Dokumentationen für die britische BBC

Die Studenten sitzen in der Vorlesung wie Schüler im Gymnasium. Marc Munden spricht über Improvisationsfilme ohne Skript, über Industriefilme, die er gemacht hat, über Dokumentationen für die britische BBC, etwa den Film über einen Pokerspieler im südenglischen Bournemouth. Jener Spieler habe viel Geld verdient, seine Frau habe die Kohle verprasst. Manche Szenen dieser Dokumentation seien ziemlich grotesk gewesen. Auch deshalb sei im Rückblick eigentlich klar, warum er bei Fictionfilmen gelandet sei.

Dann wird der Hörsaal zum Kino. Die Studenten, der Dozent Rösel und Marc Munden schauen die erste Folge von „Utopia“ an. In der Serie wird erzählt, wie ein Quintett in eine Obsession gerät, das Geheimnis des Utopia-Experiments zu lüften, das angeblich katastrophale Ereignisse voraussagen kann. Die Protagonisten geraten einer Geheimorganisation in die Quere. Mitunter fließt ordentlich Blut.
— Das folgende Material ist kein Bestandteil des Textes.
(* ===== verification/Port.v ===== *)
(** Access to devices: input and output of bytes at the ports of the PC
    (include/hal-x64/port.h), and registers of 32 bits in memory.

    What is behind a port or a register is hardware, the part [D] of the state:
    [PortIO] and [Mmio] have the accesses, and each driver states its device's
    laws of them. *)
From S2P Require Import Prelude KList Kernel.

Class PortIO (D : Type) : Type := {
  port_in : D -> Z -> Z * D;
  port_out : D -> Z -> Z -> D }.

(** [*(volatile uint32_t * )addr], read and written. *)
Class Mmio (D : Type) : Type := {
  mmio_read : D -> Z -> Z * D;
  mmio_write : D -> Z -> Z -> D }.

Section port.
Context {D : Type} `{PortIO D}.

Definition in_port_byte (port : Z) : K D Z := s ← get; let '(v, d) := port_in (ext s) port in put (with_ext s d);; mret v.
Definition out_port_byte (port v : Z) : K D unit := s ← get; put (with_ext s (port_out (ext s) port (u8 v))).

Lemma in_port_byte_eq port v d (s : kst D) : port_in (ext s) port = (v, d) -> in_port_byte port s = Ret v (with_ext s d).
Proof. intros E. unfold in_port_byte. mred. by rewrite E. Qed.
End port.

Section mmio.
Context {D : Type} `{Mmio D}.

Definition rd32 (a : Z) : K D Z := s ← get; let '(v, d) := mmio_read (ext s) a in put (with_ext s d);; mret v.
Definition wr32 (a v : Z) : K D unit := s ← get; put (with_ext s (mmio_write (ext s) a (u32 v))).

Lemma rd32_eq a v d (s : kst D) : mmio_read (ext s) a = (v, d) -> rd32 a s = Ret v (with_ext s d).
Proof. intros E. unfold rd32. mred. by rewrite E. Qed.
End mmio.
(* ===== verification/CString.v ===== *)
(** common/string.c: memory and string routines.

    The routines that write take a memory, a finite map from addresses to
    bytes; an access to an address that is not mapped gives [None].  The
    routines that only read strings take the bytes from the pointer to the end
    of its object, so that [++s] is the tail and reading past the object gives
    [None].  [char] is signed, as on x64; on AArch64 it is not, which
    changes the sign of what [strcmp] returns for bytes above 127, not whether it
    is 0.  Addresses do not wrap: the ranges considered lie below 2^64.  A loop whose number of rounds is not
    bounded by its arguments has fuel; the theorems show how much is enough. *)
From S2P Require Import Prelude.

Abbreviation mem := (gmap Z Z).

Definition ld (m : mem) (a : Z) : option Z := m !! a.
Definition st (m : mem) (a v : Z) : option mem :=
  match m !! a with Some _ => Some (<[a := v]> m) | None => None end.

(** A [k]-byte little endian store. *)
Fixpoint st_le (k : nat) (m : mem) (a v : Z) : option mem :=
  match k with
  | O => Some m
  | S k => m ← st m a (Z.land v 0xff); st_le k m (a + 1) (Z.shiftr v 8)
  end.

(** ** memset *)

(** [for(; len >= w; len -= w) *p++ = v;] for [w]-byte words, [n] rounds. *)
Fixpoint fill_words (n : nat) (w : nat) (m : mem) (p v : Z) : option (mem * Z) :=
  match n with
  | O => Some (m, p)
  | S n => m ← st_le w m p v; fill_words n w m (p + Z.of_nat w) v
  end.

(** [while ( len-- > 0 ) *cp8++ = (uint8_t)(c & 0xff);] *)
Fixpoint fill_bytes (n : nat) (m : mem) (p v : Z) : option mem :=
  match n with
  | O => Some m
  | S n => m ← st m p v; fill_bytes n m (p + 1) v
  end.

Definition memset (m : mem) (s c n : Z) : option mem :=
  let val := Z.land c 0xff in
  let c32 := u32 (Z.lor (Z.lor (Z.lor (Z.shiftl val 24) (Z.shiftl val 16)) (Z.shiftl val 8)) val) in
  let c64 := Z.lor (Z.shiftl c32 32) c32 in
  if (Z.land s 7 =? 0) && (8 <=? n) then
    '(m, cp8) ← fill_words (Z.to_nat (n / 8)) 8 m s c64;
    fill_bytes (Z.to_nat (n mod 8)) m cp8 (Z.land c 0xff)
  else if (Z.land s 3 =? 0) && (4 <=? n) then
    '(m, cp8) ← fill_words (Z.to_nat (n / 4)) 4 m s c32;
    fill_bytes (Z.to_nat (n mod 4)) m cp8 (Z.land c 0xff)
  else fill_bytes (Z.to_nat n) m s (Z.land c 0xff).

(** ** memcpy and memmove *)

(** [do { *dstp++ = *srcp++; } while (srcp != end);] *)
Fixpoint copy_up (fuel : nat) (m : mem) (dstp srcp end_ : Z) : option mem :=
  match fuel with
  | O => None
  | S fuel =>
      v ← ld m srcp; m ← st m dstp v;
      if srcp + 1 =? end_ then Some m else copy_up fuel m (dstp + 1) (srcp + 1) end_
  end.

(** [do { *--dstp = *--srcp; } while (srcp != end);] *)
Fixpoint copy_down (fuel : nat) (m : mem) (dstp srcp end_ : Z) : option mem :=
  match fuel with
  | O => None
  | S fuel =>
      v ← ld m (srcp - 1); m ← st m (dstp - 1) v;
      if srcp - 1 =? end_ then Some m else copy_down fuel m (dstp - 1) (srcp - 1) end_
  end.

Definition memcpy (fuel : nat) (m : mem) (dst src len : Z) : option mem :=
  copy_up fuel m dst src (src + len).

Definition memmove (fuel : nat) (m : mem) (dst src len : Z) : option mem :=
  if dst <? src then copy_up fuel m dst src (src + len)
  else copy_down fuel m (dst + len) (src + len) src.

(** ** Strings *)

Fixpoint strlen (s : list Z) : option Z :=
  match s with
  | [] => None
  | c :: s => if c =? 0 then Some 0 else n ← strlen s; Some (n + 1)
  end.

Fixpoint strcmp (s1 s2 : list Z) : option Z :=
  match s1, s2 with
  | c1 :: s1', c2 :: s2' =>
      if negb (c1 =? 0) && (c1 =? c2) then strcmp s1' s2' else Some (s8 c1 - s8 c2)
  | _, _ => None
  end.

(** [rc] is a [signed char]. *)
Fixpoint memcmp (m1 m2 : list Z) (n : nat) : option Z :=
  match n with
  | O => Some 0
  | S n =>
      match m1, m2 with
      | c1 :: m1, c2 :: m2 => let rc := s8 (c1 - c2) in
          if negb (rc =? 0) then Some rc else memcmp m1 m2 n
      | _, _ => None
      end
  end.

(** The loop stops at the end of [s1] without a look at [s2]; [n] is unsigned. *)
Fixpoint strncmp_loop (s1 s2 : list Z) (n rc : Z) : option Z :=
  match s1 with
  | [] => None
  | c1 :: s1' =>
      if c1 =? 0 then Some rc
      else match s2 with
           | [] => None
           | c2 :: s2' =>
               let rc := s8 (s8 c1 - s8 c2) in
               if negb (rc =? 0) || (n =? 0) then Some rc
               else strncmp_loop s1' s2' (u64 (n - 1)) rc
           end
  end.
Definition strncmp (s1 s2 : list Z) (n : Z) : option Z := strncmp_loop s1 s2 n 0.

(** [for(tmp = dest; ; ++src, ++dest) { *dest = *src; if ( *src == 0 ) break; }] *)
Fixpoint strcpy (fuel : nat) (m : mem) (dest src : Z) : option mem :=
  match fuel with
  | O => None
  | S fuel =>
      v ← ld m src; m ← st m dest v; v ← ld m src;
      if v =? 0 then Some m else strcpy fuel m (dest + 1) (src + 1)
  end.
Während die Studenten im ersten Stock des Akademie-Hauptgebäudes Filme gucken und anschließend die Szenen sezieren und diskutieren, sitzen ein paar andere Filmemacher von morgen nebenan im Erdgeschoss im Blauen Engel. Manche lesen Zeitung, andere bereiten sich auf ihre Vorlesung am Nachmittag vor. Die Gaststätte Blauer Engel, hat Michael Rösel am Morgen beim Milchkaffee im Bubbles erzählt, ist der Treff der Ludwigsburger Akademie für die Mittagszeit. Noch so ein Ort für die Kreativen in der Stadt.